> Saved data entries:
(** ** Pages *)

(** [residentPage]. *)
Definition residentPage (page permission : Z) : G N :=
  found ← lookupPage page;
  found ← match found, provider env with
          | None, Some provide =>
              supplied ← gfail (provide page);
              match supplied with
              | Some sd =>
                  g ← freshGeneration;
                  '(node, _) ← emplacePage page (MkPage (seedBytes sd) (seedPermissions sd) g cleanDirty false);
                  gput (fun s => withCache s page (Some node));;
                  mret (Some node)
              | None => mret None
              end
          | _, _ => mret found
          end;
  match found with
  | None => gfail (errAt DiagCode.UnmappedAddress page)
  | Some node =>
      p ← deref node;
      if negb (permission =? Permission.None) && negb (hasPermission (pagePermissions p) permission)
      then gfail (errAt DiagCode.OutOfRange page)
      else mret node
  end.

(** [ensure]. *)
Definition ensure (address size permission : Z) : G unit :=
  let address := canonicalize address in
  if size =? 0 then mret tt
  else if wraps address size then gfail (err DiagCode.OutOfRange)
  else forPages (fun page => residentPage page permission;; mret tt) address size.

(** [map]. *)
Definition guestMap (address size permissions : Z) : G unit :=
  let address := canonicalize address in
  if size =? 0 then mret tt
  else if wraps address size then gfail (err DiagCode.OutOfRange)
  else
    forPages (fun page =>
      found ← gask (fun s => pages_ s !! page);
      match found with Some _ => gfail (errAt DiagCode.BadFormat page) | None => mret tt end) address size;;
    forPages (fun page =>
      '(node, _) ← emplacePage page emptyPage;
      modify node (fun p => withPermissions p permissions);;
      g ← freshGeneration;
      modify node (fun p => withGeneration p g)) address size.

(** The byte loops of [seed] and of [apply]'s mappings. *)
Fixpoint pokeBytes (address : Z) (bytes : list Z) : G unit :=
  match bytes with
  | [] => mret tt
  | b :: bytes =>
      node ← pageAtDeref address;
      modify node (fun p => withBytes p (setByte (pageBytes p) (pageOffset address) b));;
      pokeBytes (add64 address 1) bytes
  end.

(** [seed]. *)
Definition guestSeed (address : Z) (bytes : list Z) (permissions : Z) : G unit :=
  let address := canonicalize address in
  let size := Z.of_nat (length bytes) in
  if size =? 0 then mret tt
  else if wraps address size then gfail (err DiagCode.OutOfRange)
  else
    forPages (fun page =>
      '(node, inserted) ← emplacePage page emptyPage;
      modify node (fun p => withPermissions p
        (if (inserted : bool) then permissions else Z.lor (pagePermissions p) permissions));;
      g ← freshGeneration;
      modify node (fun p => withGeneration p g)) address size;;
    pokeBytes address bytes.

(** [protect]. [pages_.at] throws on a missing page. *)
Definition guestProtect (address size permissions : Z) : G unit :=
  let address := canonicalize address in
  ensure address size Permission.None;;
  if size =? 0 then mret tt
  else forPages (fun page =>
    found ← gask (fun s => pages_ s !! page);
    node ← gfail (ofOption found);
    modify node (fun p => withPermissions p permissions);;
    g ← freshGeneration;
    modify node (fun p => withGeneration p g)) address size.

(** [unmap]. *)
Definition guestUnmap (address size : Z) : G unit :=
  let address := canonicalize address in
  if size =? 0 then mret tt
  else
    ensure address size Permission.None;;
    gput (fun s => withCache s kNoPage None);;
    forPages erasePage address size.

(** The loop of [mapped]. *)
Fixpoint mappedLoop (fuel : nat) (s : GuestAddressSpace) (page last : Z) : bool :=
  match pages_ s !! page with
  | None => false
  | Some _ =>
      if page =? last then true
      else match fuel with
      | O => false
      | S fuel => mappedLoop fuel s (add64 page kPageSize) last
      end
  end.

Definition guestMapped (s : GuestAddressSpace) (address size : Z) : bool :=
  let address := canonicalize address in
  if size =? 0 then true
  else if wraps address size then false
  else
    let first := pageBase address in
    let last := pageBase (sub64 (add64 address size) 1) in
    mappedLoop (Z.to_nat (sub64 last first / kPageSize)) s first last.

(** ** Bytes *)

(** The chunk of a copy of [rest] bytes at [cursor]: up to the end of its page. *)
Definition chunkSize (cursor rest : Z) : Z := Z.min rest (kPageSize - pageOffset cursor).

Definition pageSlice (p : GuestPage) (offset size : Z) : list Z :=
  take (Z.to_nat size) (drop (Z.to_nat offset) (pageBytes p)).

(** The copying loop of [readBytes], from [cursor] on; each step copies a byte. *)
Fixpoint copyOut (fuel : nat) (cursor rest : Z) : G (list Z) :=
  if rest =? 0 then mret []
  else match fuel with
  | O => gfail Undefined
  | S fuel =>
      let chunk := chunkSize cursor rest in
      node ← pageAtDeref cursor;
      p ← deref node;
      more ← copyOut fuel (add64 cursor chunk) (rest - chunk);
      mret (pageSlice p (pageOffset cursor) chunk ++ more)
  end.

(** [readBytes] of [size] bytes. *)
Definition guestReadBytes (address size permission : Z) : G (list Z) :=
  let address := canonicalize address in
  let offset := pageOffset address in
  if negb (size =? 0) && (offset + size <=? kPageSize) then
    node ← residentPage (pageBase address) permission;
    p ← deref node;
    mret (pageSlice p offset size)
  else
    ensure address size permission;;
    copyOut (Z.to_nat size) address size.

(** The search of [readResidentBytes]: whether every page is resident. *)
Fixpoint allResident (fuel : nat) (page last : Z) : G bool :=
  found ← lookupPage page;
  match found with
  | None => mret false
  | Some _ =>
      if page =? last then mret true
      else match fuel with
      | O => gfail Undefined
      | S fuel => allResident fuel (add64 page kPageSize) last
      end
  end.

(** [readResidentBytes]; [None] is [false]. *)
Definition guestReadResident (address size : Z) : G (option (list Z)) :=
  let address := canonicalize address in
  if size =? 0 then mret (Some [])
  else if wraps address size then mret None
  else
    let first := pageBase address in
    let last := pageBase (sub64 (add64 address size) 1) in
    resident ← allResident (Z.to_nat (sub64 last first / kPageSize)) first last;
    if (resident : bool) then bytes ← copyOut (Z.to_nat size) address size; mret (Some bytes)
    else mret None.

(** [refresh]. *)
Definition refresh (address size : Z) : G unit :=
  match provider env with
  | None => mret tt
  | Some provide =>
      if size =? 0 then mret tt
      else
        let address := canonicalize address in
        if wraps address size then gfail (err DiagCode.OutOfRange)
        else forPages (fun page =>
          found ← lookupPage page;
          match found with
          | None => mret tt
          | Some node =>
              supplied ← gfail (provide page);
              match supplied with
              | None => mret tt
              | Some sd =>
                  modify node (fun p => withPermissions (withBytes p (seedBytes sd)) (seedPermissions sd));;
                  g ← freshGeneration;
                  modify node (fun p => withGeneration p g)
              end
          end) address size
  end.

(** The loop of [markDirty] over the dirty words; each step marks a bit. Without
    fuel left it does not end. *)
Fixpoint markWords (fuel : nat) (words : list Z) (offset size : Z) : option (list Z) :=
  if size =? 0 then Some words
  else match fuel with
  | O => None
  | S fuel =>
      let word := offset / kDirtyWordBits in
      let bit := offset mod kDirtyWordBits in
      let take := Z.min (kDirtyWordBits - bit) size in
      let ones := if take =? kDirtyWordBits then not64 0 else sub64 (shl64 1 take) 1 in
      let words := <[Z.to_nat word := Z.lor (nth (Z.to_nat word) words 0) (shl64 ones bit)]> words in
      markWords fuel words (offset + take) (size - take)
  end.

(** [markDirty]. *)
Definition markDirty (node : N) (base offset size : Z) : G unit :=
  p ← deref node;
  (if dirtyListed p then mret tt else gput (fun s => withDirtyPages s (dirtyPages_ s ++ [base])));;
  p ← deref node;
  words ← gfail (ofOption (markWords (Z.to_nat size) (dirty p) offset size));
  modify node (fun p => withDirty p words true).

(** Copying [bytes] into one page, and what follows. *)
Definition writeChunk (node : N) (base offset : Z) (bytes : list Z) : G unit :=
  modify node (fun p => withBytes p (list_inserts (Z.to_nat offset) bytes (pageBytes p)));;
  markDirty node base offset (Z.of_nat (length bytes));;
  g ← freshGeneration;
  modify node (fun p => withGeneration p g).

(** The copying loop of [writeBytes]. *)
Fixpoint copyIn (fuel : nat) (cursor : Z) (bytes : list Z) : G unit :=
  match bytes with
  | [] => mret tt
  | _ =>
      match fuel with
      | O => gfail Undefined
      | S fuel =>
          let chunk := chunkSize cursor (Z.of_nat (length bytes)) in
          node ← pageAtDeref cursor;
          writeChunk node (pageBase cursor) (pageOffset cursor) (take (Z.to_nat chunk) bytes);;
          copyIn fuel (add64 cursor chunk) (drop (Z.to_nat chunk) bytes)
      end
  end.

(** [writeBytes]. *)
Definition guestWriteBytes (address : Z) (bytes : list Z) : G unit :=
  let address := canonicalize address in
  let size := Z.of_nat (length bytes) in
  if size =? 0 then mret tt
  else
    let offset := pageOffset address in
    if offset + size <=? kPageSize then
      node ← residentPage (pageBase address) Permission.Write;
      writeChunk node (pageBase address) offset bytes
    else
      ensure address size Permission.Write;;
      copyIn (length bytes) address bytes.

> TASK INSTRUCTIONS: Working from the data above, extract solely the lines from the one containing "Fixpoint pokeBytes (address" through the one containing "(** [unmap]. *)", exactly as they appear, both included.

> RESULT BELOW:
Fixpoint pokeBytes (address : Z) (bytes : list Z) : G unit :=
  match bytes with
  | [] => mret tt
  | b :: bytes =>
      node ← pageAtDeref address;
      modify node (fun p => withBytes p (setByte (pageBytes p) (pageOffset address) b));;
      pokeBytes (add64 address 1) bytes
  end.

(** [seed]. *)
Definition guestSeed (address : Z) (bytes : list Z) (permissions : Z) : G unit :=
  let address := canonicalize address in
  let size := Z.of_nat (length bytes) in
  if size =? 0 then mret tt
  else if wraps address size then gfail (err DiagCode.OutOfRange)
  else
    forPages (fun page =>
      '(node, inserted) ← emplacePage page emptyPage;
      modify node (fun p => withPermissions p
        (if (inserted : bool) then permissions else Z.lor (pagePermissions p) permissions));;
      g ← freshGeneration;
      modify node (fun p => withGeneration p g)) address size;;
    pokeBytes address bytes.

(** [protect]. [pages_.at] throws on a missing page. *)
Definition guestProtect (address size permissions : Z) : G unit :=
  let address := canonicalize address in
  ensure address size Permission.None;;
  if size =? 0 then mret tt
  else forPages (fun page =>
    found ← gask (fun s => pages_ s !! page);
    node ← gfail (ofOption found);
    modify node (fun p => withPermissions p permissions);;
    g ← freshGeneration;
    modify node (fun p => withGeneration p g)) address size.

(** [unmap]. *)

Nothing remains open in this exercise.